• _WHAT YOU SHOULD DO_
Retype, exactly as they appear below, the lines between the line holding "Hj' Hs%pm_elem_of_iter Hs'%pm_elem_of_iter." and the line holding "[|by apply elem_of_nil in Hs'].", both ends included.

Stored data:
__________________________________________________
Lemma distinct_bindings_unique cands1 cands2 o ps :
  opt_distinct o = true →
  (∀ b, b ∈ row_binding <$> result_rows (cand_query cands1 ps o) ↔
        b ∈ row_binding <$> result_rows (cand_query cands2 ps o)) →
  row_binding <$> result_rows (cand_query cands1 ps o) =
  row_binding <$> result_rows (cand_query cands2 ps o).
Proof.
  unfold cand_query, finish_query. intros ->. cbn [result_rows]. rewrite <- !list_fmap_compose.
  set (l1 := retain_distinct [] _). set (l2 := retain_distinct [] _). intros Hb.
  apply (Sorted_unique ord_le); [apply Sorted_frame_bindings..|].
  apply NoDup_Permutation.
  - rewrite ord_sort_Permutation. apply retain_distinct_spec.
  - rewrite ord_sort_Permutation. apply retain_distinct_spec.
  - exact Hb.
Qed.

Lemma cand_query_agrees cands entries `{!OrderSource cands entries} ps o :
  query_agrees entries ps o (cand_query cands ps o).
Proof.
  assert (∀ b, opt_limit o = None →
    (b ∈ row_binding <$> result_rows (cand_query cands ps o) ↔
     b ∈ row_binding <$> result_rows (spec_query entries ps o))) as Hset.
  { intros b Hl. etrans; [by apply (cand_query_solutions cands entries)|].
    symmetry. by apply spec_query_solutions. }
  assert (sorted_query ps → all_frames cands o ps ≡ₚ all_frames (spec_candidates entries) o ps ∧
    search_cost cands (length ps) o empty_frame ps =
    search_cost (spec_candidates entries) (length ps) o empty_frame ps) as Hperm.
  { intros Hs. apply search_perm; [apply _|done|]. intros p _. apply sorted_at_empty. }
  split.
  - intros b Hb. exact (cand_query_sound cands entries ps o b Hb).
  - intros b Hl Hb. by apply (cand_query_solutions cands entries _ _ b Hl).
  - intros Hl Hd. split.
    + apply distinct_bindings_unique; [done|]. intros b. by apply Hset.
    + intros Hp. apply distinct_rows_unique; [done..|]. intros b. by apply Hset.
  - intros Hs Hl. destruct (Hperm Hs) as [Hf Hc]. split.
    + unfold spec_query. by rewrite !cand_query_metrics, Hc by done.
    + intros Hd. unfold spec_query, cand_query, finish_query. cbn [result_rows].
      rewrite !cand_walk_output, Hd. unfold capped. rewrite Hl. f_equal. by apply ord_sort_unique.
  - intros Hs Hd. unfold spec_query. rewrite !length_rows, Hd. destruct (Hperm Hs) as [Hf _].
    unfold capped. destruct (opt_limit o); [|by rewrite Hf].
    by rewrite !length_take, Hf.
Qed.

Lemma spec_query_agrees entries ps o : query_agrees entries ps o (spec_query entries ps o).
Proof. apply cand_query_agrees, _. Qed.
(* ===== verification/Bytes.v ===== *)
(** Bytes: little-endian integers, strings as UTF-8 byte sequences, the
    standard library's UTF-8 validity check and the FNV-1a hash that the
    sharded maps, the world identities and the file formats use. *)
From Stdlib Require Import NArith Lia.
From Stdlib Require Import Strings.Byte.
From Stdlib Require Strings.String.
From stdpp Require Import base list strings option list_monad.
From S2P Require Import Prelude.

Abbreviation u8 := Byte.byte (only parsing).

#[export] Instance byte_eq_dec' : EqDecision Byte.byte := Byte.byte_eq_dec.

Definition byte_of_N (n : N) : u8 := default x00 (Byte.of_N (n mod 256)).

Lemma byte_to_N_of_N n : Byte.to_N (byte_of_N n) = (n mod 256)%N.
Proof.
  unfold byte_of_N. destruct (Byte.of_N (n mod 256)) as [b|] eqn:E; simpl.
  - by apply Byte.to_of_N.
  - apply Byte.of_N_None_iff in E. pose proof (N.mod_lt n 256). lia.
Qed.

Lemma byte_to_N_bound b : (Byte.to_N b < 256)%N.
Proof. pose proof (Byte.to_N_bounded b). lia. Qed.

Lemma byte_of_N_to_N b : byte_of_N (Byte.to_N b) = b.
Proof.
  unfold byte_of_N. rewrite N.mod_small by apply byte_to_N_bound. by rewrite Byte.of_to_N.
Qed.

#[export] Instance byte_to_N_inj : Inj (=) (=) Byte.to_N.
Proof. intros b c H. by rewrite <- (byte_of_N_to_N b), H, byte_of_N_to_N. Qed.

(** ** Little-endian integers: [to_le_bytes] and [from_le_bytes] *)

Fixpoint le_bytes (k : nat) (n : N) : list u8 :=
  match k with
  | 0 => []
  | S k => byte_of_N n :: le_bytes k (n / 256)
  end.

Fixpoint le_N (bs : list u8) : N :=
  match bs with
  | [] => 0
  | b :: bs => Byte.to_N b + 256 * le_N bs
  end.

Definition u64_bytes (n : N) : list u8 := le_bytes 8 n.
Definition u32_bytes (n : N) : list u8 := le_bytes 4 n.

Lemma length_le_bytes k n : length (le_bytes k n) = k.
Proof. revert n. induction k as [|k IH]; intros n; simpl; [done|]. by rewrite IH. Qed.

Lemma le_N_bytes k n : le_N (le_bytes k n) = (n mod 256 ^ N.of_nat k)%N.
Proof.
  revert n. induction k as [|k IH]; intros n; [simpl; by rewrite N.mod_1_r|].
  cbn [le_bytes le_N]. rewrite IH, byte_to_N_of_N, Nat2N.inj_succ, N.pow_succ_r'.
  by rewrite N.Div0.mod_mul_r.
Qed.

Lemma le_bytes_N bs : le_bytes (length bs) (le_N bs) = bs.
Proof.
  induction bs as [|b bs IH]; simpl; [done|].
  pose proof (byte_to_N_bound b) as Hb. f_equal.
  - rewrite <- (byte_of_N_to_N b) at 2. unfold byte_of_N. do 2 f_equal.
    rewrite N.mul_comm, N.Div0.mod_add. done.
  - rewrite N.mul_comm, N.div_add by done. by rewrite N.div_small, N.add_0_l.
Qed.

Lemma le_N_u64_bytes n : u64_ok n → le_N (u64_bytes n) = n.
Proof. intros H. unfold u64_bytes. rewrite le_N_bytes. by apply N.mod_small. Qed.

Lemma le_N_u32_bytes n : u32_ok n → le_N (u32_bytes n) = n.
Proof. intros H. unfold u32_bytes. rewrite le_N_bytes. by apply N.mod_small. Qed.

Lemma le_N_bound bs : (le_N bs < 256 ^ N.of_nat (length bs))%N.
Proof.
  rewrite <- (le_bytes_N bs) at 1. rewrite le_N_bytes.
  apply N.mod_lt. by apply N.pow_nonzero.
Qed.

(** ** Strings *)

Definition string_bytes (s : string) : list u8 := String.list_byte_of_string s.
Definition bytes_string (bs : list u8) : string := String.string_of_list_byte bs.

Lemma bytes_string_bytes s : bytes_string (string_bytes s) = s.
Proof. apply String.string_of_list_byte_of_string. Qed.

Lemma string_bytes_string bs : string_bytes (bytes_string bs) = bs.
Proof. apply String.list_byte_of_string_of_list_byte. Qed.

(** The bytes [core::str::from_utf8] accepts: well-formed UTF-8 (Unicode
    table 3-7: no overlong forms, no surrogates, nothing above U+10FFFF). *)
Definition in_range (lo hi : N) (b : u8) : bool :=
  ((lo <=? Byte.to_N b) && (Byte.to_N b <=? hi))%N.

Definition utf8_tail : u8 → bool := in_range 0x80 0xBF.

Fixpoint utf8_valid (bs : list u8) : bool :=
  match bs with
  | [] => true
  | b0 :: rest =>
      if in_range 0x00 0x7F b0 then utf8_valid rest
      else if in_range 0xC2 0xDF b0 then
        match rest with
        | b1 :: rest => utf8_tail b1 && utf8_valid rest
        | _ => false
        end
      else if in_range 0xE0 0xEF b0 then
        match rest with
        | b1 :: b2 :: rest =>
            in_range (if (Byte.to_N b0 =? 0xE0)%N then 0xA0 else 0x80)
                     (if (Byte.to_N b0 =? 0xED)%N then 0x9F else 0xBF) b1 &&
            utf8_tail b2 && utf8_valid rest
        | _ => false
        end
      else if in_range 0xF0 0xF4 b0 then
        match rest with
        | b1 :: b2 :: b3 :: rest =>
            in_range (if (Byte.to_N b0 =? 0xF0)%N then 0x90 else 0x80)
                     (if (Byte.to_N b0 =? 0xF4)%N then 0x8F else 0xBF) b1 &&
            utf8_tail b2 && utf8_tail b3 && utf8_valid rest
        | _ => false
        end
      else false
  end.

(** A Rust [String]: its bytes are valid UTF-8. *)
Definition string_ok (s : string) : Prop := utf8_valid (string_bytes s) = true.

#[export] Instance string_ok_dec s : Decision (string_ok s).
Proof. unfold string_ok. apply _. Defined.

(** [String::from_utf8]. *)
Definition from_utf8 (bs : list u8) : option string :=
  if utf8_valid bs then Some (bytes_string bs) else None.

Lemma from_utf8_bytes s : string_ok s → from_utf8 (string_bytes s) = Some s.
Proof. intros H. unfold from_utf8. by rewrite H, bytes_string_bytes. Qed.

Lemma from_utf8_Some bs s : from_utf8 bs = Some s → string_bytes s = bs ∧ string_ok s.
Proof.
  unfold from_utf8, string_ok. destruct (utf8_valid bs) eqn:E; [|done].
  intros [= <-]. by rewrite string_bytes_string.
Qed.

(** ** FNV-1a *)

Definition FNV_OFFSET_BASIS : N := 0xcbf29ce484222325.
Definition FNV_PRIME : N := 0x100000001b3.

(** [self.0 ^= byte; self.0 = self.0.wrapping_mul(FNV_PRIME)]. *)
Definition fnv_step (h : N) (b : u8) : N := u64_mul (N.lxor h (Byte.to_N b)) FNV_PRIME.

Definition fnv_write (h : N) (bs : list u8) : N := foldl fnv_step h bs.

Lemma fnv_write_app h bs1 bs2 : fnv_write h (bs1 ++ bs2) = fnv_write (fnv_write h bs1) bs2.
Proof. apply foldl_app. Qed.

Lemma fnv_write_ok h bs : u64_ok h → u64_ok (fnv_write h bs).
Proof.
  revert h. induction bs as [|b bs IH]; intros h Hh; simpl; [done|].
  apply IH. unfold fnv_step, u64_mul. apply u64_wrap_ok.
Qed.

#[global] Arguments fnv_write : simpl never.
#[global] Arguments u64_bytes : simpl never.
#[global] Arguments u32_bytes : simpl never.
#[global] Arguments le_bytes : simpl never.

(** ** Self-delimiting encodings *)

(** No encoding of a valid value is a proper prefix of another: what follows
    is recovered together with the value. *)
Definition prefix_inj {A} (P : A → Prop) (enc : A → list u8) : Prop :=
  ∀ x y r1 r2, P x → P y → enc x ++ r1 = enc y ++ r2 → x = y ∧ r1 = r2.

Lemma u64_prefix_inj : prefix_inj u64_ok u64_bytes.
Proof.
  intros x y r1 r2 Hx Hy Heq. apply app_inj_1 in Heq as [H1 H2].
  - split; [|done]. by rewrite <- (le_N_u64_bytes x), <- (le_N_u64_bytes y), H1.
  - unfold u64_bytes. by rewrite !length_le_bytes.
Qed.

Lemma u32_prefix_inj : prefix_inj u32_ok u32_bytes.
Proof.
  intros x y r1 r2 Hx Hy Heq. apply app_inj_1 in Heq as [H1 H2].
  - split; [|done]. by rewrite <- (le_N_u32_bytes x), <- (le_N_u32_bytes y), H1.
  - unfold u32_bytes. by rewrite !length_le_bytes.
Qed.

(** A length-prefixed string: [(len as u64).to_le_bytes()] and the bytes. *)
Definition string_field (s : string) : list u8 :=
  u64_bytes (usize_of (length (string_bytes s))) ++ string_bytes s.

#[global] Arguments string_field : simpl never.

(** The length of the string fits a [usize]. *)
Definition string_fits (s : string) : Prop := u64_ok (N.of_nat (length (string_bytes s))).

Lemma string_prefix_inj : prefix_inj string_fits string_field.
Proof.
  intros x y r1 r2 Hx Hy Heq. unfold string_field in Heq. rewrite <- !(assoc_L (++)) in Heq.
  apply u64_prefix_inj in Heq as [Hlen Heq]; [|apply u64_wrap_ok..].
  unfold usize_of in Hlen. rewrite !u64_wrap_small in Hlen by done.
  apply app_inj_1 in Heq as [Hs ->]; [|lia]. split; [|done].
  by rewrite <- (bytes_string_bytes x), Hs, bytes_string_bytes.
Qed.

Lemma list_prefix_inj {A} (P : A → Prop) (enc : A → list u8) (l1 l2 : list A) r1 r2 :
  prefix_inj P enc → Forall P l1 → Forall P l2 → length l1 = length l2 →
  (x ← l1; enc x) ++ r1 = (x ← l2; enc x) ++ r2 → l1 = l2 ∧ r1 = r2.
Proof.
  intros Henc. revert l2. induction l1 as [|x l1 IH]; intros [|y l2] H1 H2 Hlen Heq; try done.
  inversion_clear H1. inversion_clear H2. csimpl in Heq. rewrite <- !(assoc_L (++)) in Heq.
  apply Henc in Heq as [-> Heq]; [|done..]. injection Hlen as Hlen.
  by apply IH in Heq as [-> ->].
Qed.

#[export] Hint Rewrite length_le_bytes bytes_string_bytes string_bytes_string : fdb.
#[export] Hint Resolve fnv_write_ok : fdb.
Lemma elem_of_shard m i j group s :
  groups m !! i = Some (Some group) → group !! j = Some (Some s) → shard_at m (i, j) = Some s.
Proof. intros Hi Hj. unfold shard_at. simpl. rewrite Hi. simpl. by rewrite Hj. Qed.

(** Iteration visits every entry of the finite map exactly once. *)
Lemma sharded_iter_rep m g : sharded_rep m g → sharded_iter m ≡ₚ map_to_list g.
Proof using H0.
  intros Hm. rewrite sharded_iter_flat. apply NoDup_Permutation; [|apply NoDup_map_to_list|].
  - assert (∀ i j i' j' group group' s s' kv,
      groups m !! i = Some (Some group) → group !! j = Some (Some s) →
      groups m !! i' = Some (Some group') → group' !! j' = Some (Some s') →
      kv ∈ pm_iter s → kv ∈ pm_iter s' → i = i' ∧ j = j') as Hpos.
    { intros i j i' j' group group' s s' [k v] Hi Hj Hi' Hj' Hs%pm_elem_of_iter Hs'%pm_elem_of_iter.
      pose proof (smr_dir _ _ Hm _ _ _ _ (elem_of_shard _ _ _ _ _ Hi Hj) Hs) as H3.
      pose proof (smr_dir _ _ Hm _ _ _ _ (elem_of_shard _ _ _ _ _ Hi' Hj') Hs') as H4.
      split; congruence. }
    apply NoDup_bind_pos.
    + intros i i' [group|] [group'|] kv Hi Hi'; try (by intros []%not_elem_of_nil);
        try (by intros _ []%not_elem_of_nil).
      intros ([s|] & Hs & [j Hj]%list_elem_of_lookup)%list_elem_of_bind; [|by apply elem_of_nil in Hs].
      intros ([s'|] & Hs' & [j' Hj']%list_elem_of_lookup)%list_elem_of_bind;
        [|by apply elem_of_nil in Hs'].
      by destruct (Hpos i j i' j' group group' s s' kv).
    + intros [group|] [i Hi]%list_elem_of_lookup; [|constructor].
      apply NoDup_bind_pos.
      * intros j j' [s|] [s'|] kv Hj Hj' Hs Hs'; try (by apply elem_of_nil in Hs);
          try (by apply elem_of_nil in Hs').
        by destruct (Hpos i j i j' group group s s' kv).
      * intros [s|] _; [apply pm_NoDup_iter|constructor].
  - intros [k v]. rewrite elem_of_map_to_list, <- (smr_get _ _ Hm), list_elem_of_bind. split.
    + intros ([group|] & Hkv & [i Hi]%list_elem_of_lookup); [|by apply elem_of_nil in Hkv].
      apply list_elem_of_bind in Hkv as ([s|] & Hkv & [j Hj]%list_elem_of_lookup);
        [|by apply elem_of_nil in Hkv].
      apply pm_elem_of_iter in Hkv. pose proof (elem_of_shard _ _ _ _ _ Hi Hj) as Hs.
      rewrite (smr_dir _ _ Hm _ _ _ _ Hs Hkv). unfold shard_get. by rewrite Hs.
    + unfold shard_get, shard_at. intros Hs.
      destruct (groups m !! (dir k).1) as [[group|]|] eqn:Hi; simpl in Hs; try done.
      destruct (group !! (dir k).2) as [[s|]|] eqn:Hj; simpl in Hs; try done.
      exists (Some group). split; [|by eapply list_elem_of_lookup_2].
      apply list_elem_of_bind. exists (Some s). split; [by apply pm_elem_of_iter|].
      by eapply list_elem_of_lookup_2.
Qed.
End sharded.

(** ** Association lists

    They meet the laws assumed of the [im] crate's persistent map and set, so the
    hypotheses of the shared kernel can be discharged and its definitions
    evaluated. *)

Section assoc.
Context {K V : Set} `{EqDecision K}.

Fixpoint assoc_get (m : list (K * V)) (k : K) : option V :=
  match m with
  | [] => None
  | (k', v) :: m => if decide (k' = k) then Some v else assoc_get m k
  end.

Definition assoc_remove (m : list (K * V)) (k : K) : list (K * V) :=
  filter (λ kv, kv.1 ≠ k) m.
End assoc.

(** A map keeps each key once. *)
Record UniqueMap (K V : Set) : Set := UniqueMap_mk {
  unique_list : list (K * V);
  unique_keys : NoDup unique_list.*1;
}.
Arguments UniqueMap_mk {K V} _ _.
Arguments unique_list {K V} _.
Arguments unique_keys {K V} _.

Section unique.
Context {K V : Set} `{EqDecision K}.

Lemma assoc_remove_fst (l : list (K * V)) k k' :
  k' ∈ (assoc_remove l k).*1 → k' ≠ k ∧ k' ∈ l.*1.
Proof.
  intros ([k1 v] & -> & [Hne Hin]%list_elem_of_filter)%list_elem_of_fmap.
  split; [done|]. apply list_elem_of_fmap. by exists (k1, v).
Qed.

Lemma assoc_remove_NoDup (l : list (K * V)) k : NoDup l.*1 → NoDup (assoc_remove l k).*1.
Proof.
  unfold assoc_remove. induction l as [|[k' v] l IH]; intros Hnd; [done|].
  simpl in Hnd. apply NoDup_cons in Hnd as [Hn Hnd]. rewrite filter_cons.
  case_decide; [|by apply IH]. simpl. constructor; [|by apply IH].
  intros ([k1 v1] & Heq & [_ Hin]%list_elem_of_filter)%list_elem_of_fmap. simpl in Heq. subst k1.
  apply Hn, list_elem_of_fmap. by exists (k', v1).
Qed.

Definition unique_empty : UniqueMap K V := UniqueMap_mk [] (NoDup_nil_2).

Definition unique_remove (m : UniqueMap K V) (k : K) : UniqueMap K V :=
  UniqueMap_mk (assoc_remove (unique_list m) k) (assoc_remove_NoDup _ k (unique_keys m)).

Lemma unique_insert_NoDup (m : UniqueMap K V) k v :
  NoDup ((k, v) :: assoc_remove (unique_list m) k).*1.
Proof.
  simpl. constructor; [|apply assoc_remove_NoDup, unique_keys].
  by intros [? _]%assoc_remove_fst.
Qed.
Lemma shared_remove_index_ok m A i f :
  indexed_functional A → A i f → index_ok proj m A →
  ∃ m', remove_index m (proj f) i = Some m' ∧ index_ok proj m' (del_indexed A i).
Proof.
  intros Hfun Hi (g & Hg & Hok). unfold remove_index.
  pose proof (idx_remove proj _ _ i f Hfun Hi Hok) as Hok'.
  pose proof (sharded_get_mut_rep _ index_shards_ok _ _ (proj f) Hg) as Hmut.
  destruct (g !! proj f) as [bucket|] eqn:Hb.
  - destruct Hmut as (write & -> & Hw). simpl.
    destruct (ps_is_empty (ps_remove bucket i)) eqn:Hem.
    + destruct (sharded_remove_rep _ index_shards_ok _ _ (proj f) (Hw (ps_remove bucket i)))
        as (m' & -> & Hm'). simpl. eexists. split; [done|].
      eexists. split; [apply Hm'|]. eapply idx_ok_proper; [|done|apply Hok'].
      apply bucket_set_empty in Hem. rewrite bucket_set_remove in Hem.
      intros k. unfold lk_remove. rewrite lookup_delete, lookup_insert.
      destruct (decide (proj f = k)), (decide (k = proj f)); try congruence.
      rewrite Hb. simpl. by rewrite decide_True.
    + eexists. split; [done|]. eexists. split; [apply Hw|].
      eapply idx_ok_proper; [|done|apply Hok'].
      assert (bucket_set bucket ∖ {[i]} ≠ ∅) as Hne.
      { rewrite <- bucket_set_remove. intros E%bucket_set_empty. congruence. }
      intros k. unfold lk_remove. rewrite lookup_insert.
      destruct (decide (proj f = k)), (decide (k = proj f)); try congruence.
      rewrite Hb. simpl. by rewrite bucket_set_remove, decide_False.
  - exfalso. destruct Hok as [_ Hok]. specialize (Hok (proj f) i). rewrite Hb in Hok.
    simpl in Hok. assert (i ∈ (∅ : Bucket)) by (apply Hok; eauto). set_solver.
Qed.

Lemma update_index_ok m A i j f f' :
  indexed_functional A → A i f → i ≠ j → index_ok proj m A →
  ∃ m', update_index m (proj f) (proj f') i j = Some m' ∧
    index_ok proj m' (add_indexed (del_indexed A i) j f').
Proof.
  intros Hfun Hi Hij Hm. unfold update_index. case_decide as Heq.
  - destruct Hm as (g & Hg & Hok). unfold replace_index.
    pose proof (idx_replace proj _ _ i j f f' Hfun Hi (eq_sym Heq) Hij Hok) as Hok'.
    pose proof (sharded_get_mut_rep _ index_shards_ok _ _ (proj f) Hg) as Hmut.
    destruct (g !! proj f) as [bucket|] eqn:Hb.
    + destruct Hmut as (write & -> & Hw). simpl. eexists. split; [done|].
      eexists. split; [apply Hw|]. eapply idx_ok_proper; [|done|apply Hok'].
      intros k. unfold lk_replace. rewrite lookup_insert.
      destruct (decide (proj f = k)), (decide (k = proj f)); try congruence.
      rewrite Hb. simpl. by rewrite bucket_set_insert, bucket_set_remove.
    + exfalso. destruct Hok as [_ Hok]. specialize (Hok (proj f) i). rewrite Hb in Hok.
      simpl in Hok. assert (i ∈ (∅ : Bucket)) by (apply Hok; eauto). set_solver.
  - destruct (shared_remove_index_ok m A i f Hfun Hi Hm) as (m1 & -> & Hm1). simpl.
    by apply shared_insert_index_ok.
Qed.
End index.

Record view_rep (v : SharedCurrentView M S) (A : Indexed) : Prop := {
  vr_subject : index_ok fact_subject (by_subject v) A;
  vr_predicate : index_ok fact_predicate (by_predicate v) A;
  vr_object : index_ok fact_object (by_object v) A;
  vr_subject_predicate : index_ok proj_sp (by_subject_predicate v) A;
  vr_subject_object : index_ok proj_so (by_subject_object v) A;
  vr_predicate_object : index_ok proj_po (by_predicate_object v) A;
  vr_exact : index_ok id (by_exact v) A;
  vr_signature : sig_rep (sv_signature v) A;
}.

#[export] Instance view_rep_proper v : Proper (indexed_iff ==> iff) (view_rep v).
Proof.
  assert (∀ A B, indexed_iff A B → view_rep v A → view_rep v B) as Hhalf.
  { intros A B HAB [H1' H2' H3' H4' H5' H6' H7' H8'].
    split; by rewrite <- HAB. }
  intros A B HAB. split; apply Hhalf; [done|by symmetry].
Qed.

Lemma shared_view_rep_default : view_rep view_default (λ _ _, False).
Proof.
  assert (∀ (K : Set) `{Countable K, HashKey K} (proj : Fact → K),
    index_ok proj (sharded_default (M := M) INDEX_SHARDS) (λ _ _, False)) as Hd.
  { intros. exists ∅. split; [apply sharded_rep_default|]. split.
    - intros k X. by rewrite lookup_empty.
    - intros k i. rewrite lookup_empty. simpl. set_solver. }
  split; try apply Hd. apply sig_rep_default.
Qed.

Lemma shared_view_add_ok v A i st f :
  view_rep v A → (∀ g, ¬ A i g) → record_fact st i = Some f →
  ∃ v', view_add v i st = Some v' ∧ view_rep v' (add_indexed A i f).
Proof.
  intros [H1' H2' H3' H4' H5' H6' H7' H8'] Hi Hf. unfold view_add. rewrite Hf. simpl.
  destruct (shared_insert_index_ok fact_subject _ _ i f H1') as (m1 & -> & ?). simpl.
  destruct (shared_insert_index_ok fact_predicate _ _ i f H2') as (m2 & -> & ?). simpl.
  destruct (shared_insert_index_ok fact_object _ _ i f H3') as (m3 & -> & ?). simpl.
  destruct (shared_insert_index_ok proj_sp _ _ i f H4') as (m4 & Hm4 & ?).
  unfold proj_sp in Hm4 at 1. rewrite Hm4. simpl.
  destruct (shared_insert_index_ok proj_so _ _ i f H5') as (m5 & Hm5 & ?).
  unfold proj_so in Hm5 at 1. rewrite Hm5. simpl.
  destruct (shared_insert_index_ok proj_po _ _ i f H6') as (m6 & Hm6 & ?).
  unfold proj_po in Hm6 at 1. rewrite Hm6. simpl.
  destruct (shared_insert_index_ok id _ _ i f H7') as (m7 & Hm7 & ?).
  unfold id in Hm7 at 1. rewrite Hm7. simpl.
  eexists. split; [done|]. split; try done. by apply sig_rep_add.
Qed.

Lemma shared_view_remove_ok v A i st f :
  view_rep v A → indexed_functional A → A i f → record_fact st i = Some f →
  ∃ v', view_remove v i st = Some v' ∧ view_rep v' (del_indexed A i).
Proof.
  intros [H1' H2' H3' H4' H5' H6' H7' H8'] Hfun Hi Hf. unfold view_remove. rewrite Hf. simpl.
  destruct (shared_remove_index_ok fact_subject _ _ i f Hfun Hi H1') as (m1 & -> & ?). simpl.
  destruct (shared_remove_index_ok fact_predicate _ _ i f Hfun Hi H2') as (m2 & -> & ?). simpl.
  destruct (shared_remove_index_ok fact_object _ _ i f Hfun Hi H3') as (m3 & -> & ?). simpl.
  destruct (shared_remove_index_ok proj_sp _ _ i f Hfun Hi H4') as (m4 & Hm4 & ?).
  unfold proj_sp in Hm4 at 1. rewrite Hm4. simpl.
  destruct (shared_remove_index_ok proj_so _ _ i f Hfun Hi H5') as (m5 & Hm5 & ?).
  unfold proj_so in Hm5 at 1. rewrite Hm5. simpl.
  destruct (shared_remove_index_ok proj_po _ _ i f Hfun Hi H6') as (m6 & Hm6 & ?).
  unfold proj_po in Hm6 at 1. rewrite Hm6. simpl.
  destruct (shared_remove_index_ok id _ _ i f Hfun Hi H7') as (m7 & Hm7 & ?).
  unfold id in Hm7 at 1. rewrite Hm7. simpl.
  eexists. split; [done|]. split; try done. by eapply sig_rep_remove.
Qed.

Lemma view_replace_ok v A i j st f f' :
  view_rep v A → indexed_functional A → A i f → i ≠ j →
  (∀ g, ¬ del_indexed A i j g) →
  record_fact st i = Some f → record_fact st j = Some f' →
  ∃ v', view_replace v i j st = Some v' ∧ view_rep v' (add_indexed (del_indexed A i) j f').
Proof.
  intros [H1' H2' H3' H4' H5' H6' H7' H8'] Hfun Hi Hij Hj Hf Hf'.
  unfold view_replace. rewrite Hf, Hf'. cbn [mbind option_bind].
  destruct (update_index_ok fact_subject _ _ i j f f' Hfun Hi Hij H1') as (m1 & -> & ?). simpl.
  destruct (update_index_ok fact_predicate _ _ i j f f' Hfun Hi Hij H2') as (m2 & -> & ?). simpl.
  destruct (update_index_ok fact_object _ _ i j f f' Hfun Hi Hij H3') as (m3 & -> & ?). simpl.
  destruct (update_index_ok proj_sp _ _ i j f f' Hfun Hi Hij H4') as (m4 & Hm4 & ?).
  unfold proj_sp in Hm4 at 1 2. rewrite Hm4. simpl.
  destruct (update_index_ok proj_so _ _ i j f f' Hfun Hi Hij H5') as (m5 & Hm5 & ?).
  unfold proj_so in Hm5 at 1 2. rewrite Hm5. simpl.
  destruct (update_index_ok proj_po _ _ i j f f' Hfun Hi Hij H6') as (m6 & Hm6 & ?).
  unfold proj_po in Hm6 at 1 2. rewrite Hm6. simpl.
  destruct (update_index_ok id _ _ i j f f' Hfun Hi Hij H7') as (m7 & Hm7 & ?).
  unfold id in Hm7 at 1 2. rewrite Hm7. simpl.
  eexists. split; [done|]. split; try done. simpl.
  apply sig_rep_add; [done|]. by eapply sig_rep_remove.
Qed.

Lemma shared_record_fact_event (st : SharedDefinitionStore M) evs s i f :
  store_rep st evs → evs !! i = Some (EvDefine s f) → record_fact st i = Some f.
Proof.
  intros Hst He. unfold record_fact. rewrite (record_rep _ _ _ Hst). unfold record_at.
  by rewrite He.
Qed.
__________________________________________________
• _EXPECTED ANSWER_
    { intros i j i' j' group group' s s' [k v] Hi Hj Hi' Hj' Hs%pm_elem_of_iter Hs'%pm_elem_of_iter.
      pose proof (smr_dir _ _ Hm _ _ _ _ (elem_of_shard _ _ _ _ _ Hi Hj) Hs) as H3.
      pose proof (smr_dir _ _ Hm _ _ _ _ (elem_of_shard _ _ _ _ _ Hi' Hj') Hs') as H4.
      split; congruence. }
    apply NoDup_bind_pos.
    + intros i i' [group|] [group'|] kv Hi Hi'; try (by intros []%not_elem_of_nil);
        try (by intros _ []%not_elem_of_nil).
      intros ([s|] & Hs & [j Hj]%list_elem_of_lookup)%list_elem_of_bind; [|by apply elem_of_nil in Hs].
      intros ([s'|] & Hs' & [j' Hj']%list_elem_of_lookup)%list_elem_of_bind;
        [|by apply elem_of_nil in Hs'].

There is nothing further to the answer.